Two Accounts of Donald Trump’s Last Year in Office, One More Live


Wolff is a figure sometimes derided in the world of journalism and politics. He was accused of being less diligent in checking facts. He was penalized for careless writing violations. These complaints are valid to a certain extent. But “Landslide” is a smart, lively and bold book. They have great instincts. I read it in two or three sittings.

This is the book this age and this subject probably deserves. In this way, like Kitty Kelley’s brutal 1983 biography of Frank Sinatra, “Her Way,” or, more flattering for the author, Tina Brown’s devious and vigilant 2007 book. About Princess Diana.

You never feel that Wolff has the political world in his hands, as Theodore H. White does in his books “The Making of the President”. He doesn’t have the creepy knowledge of a Garry Wills. With its brash and curious qualities, “Landslide” brought to mind Joe McGinniss’s “The President’s Sale 1968”. Like McGinniss, Wolff bury himself like a tick, even while maintaining social distancing.

Wolff doesn’t have Mark Milley. He doesn’t care much about the Covid narrative. It focuses on chaos and kakistocracy, how nearly everyone escaped Trump in his last months and how he ended up with smug charlatans like Sidney Powell and Giuliani. Giuliani’s bulge is a joke in this book, but the author doesn’t find it funny at all.

Wolff has scenes that Leonnig and Rucker don’t. These include election night details like the frenzy in the Trump world when Fox News called Arizona early for Biden. Wolff, biographer of Rupert Murdoch, describes the frenzied phone calls that went back and forth before he heard from the former Dirty Digger: “[Expletive] him-her-it.”

In this accounting, Trump belittles his followers. “Trump has often expressed surprise at who these people are,” Wolff writes, “of low-rent ‘caravan camps’ and ‘departures,’ joking and nodding once saying he needed to invest in a chain of tattoo parlors ‘large unwashed. ‘ about.

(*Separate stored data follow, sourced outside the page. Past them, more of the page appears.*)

(** [s[n:]] *)
Fixpoint drop (n : nat) (s : string) : string :=
  match n, s with
  | O, _ => s
  | S _, EmptyString => EmptyString
  | S k, String _ s' => drop k s'
  end.

(** [s[:n]] *)
Fixpoint take (n : nat) (s : string) : string :=
  match n, s with
  | O, _ => EmptyString
  | S _, EmptyString => EmptyString
  | S k, String c s' => String c (take k s')
  end.

(** [l[-1]] of a list of strings (the callers apply it to the result of
    [split], which is never empty) *)
Definition last_item (l : list string) : string := last l EmptyString.

(** [s.rfind(c)] for a one-character [c]: [None] stands for -1 *)
Fixpoint rfind (c : ascii) (s : string) : option nat :=
  match s with
  | EmptyString => None
  | String a s' =>
      match rfind c s' with
      | Some i => Some (S i)
      | None => if Ascii.eqb a c then Some 0 else None
      end
  end.

(** [s.replace(old, new)] for a non-empty [old]: the leftmost occurrences,
    not overlapping.  [skip] counts the characters of a match that are
    still to be passed over. *)
Fixpoint replace_from (old new : string) (skip : nat) (s : string) : string :=
  match s with
  | EmptyString => EmptyString
  | String c s' =>
      match skip with
      | S k => replace_from old new k s'
      | O =>
          if startswith s old
          then new ++ replace_from old new (String.length old - 1) s'
          else String c (replace_from old new 0 s')
      end
  end.

Definition replace (old new s : string) : string := replace_from old new 0 s.

(** membership in a tuple or list of strings: [x in (a, b, c)] *)
Definition elem (x : string) (l : list string) : bool :=
  existsb (String.eqb x) l.

End PyStr.

Import PyStr.

(** ** Insertion-ordered dictionaries *)

Module Dict.
Section Dict.
Variable V : Type.

Definition t := list (string * V).

Definition empty : t := [].

Definition keys (d : t) : list string := map fst d.

Definition items (d : t) : list (string * V) := d.

Fixpoint get (k : string) (d : t) : option V :=
  match d with
  | [] => None
  | (k', v) :: r => if k =? k' then Some v else get k r
  end.

(** [k in d] *)
Definition mem (k : string) (d : t) : bool :=
  match get k d with Some _ => true | None => false end.

(** [d[k] = v]: a present key keeps its place, a new key goes last *)
Fixpoint set (k : string) (v : V) (d : t) : t :=
  match d with
  | [] => [(k, v)]
  | (k', v') :: r =>
      if k =? k' then (k, v) :: r else (k', v') :: set k v r
  end.
End Dict.
End Dict.

(** ** Diagnostics and the files of a scan *)

(** What iterating over an opened text file delivers: lines, then the end of
    the file or an exception.  [open] raising is [Raise] with no line before
    it; a decoding error met later in the file is a [Raise] after the lines
    already decoded. *)
Inductive line_iter : Type :=
| Eof : line_iter
| Raise : string -> line_iter
| Line : string -> line_iter -> line_iter.

(** A [Path] found by [rglob], with what reading it delivers:
    [parent_rel] are the segments of [hoon_file.parent.relative_to(directory)]
    and [name] is [hoon_file.name]. *)
Record Path : Type := mkPath {
  parent_rel : list string;
  name : string;
  content : line_iter
}.

(** The scan directory: its own [name] and what [rglob("*.hoon")] yields,
    in the order the file system enumerates it. *)
Record Directory : Type := mkDirectory {
  dir_name : string;
  rglob_hoon : list Path
}.

(** The three warnings the script prints *)
Inductive diagnostic : Type :=
| CouldNotRead (file_path : Path) (e : string)
| Ambiguous (dep_name current_file_dir : string) (matches : list string)
| CouldNotResolve (dep_name full_key : string).

(** A value together with the warnings printed while computing it *)
Definition Out (A : Type) : Type := (A * list diagnostic)%type.

Definition ret {A} (a : A) : Out A := (a, []).

Definition warn (d : diagnostic) : Out unit := (tt, [d]).

Definition bind {A B} (m : Out A) (f : A -> Out B) : Out B :=
  let (a, w) := m in let (b, w') := f a in (b, (w ++ w')%list).

Notation "x <- m ;; k" := (bind m (fun x => k))
  (at level 61, m at next level, right associativity).
Notation "m ;;; k" := (bind m (fun _ => k))
  (at level 61, right associativity).

(** (full_path, install_path, filename) *)
Definition FileRecord : Type := (Path * string * string)%type.

Definition Files : Type := Dict.t FileRecord.

Definition Graph : Type := Dict.t (list string).

(** The line feed *)
Definition lf : string := String (ascii_of_nat 10) EmptyString.

(** ** get_dependencies *)

(** "Remove * prefix" *)
Definition unstarred (d : string) : string :=
  if startswith d "*" then drop 1 d else d.

(** One specifier of a [/+], [/-] or [/#] line: the body of the inner loop. *)
Definition add_specifier (deps : list string) (d : string) : list string :=
  let d := strip d in
  let d := unstarred d in
  let d := if contains "="%char d then strip (last_item (split "="%char d)) else d in
  if truthy d then (deps ++ [d])%list else deps.

(** The [/=] branch *)
Definition add_path_import (deps : list string) (parts : list string) : list string :=
  if (3 <=? List.length parts)%nat then
    let path := nth 2 parts EmptyString in
    let path := if startswith path "/" then drop 1 path else path in
    if truthy path then (deps ++ [path])%list else deps
  else deps.

(** The loop over the lines of the file.  The result is the list [deps] when
    the loop is left, with the exception that ended it, if any. *)
Fixpoint scan_lines (f : line_iter) (deps : list string)
  : list string * option string :=
  match f with
  | Eof => (deps, None)
  | Raise e => (deps, Some e)
  | Line raw rest =>
      let line := strip raw in
      if negb (truthy line) then scan_lines rest deps
      else if negb (startswith line "/" || startswith line "::") then (deps, None)
      else if startswith line "::" then scan_lines rest deps
      else
        match split_ws line with
        | [] => scan_lines rest deps
        | prefix :: args =>
            if elem prefix ["/+"; "/-"; "/#"] then
              let dep_str := join " " args in
              scan_lines rest (fold_left add_specifier (split ","%char dep_str) deps)
            else if prefix =? "/=" then
              scan_lines rest (add_path_import deps (prefix :: args))
            else scan_lines rest deps
        end
  end.

Definition get_dependencies (file_path : Path) : Out (list string) :=
  match scan_lines (content file_path) [] with
  | (deps, None) => ret deps
  | (deps, Some e) => warn (CouldNotRead file_path e) ;;; ret deps
  end.

(** ** find_hoon_files *)

(** [hoon_file.stem]: the name up to its last dot, unless that dot is the
    first or the last character of the name. *)
Definition stem (hoon_file : Path) : string :=
  let name := name hoon_file in
  match rfind "."%char name with
  | Some i =>
      if ((0 <? i) && (i <? String.length name - 1))%nat then take i name
      else name
  | None => name
  end.

(** [str(rel_dir)] of a relative path given by its segments *)
Definition str_of_relative (segments : list string) : string :=
  match segments with
  | [] => "."
  | _ => join "/" segments
  end.

(** The body of the loop over [directory.rglob("*.hoon")].  [os.sep] is the
    slash, so replacing it by a slash leaves [str(rel_dir)] as it is. *)
Definition add_hoon_file (directory : Directory) (files : Files)
  (hoon_file : Path) : Files :=
  let filename := stem hoon_file in
  let rel_dir := str_of_relative (parent_rel hoon_file) in
  let rel_dir_str := if negb (rel_dir =? ".") then rel_dir else "" in
  let package_key :=
    if truthy rel_dir_str then rel_dir_str ++ "/" ++ filename else filename in
  let scan_dir_name := dir_name directory in
  let install_path :=
    if truthy rel_dir_str then scan_dir_name ++ "/" ++ rel_dir_str
    else scan_dir_name in
  Dict.set package_key (hoon_file, install_path, name hoon_file) files.

Definition find_hoon_files (directory : Directory) : Files :=
  fold_left (add_hoon_file directory) (rglob_hoon directory) (Dict.empty _).

(** ** resolve_dependency *)

(** The keys collected by the last-resort search *)
Definition suffix_matches (dep_name : string) (files : Files) : list string :=
  filter (fun k => endswith k ("/" ++ dep_name) || (k =? dep_name))
         (Dict.keys files).

(** The key tried for the same directory, and the one tried for the parent
    directory when [current_file_dir] has more than one segment *)
Definition same_dir_key (current_file_dir dep_name : string) : string :=
  current_file_dir ++ "/" ++ dep_name.

Definition sibling_key (current_file_dir dep_name : string) : option string :=
  let parts := split "/"%char current_file_dir in
  if (1 <? List.length parts)%nat then
    let parent := join "/" (removelast parts) in
    Some (parent ++ "/" ++ dep_name)
  else None.

(** The last-resort search, with its warning *)
Definition search_all (dep_name current_file_dir : string) (files : Files)
  : Out (option string) :=
  let matches := suffix_matches dep_name files in
  match matches with
  | [] => ret None
  | [m] => ret (Some m)
  | m :: _ => warn (Ambiguous dep_name current_file_dir matches) ;;; ret (Some m)
  end.

(** The function from "Try same directory first" on, where [dep_name] is the
    name after the full-path test *)
Definition resolve_name (dep_name current_file_dir : string) (files : Files)
  : Out (option string) :=
  if truthy current_file_dir
     && Dict.mem (same_dir_key current_file_dir dep_name) files
  then ret (Some (same_dir_key current_file_dir dep_name))
  else if Dict.mem dep_name files then ret (Some dep_name)
  else
    match (if truthy current_file_dir
           then sibling_key current_file_dir dep_name else None) with
    | Some key =>
        if Dict.mem key files then ret (Some key)
        else search_all dep_name current_file_dir files
    | None => search_all dep_name current_file_dir files
    end.

Definition resolve_dependency (dep_name current_file_dir : string)
  (files : Files) : Out (option string) :=
  if contains "/"%char dep_name then
    if Dict.mem dep_name files then ret (Some dep_name)
    else
      let basename := last_item (split "/"%char dep_name) in
      resolve_name basename current_file_dir files
  else resolve_name dep_name current_file_dir files.

(** ** build_dependency_graph *)

(** A [for] loop whose body updates a state and may print *)
Fixpoint for_each {A S : Type} (l : list A) (s : S) (body : S -> A -> Out S)
  : Out S :=
  match l with
  | [] => ret s
  | a :: r => s' <- body s a ;; for_each r s' body
  end.

(** The prefix stripped before each resolution *)
Definition strip_scan_dir (scan_dir_name dep_name : string) : string :=
  if startswith dep_name (scan_dir_name ++ "/")
  then drop (String.length scan_dir_name + 1) dep_name
  else dep_name.

(** The body of the loop over [raw_deps] *)
Definition resolve_raw_dep (scan_dir_name full_key file_dir : string)
  (files : Files) (resolved_deps : list string) (dep_name : string)
  : Out (list string) :=
  let dep_name := strip_scan_dir scan_dir_name dep_name in
  resolved <- resolve_dependency dep_name file_dir files ;;
  match resolved with
  | Some key =>
      if truthy key then ret (resolved_deps ++ [key])%list
      else warn (CouldNotResolve dep_name full_key) ;;; ret resolved_deps
  | None => warn (CouldNotResolve dep_name full_key) ;;; ret resolved_deps
  end.

(** The body of the loop over [files.items()] *)
Definition add_node (scan_dir_name : string) (files : Files) (graph : Graph)
  (item : string * FileRecord) : Out Graph :=
  let '(full_key, (file_path, file_dir, _)) := item in
  raw_deps <- get_dependencies file_path ;;
  resolved_deps <-
    for_each raw_deps [] (resolve_raw_dep scan_dir_name full_key file_dir files) ;;
  ret (Dict.set full_key resolved_deps graph).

Wolff has an eye for status details. A typical comment: “Bedminster had the hopeful air of an English gentlemen’s club, but more like a steakhouse.”

Another Wolfe, Tom, commented, “The dark night of fascism always lands in the United States and yet only in Europe.” The authors of both books conclude with new Trump interviews on the waterfront in Mar-a-Lago. None of them think that the threat of that night will pass anytime soon.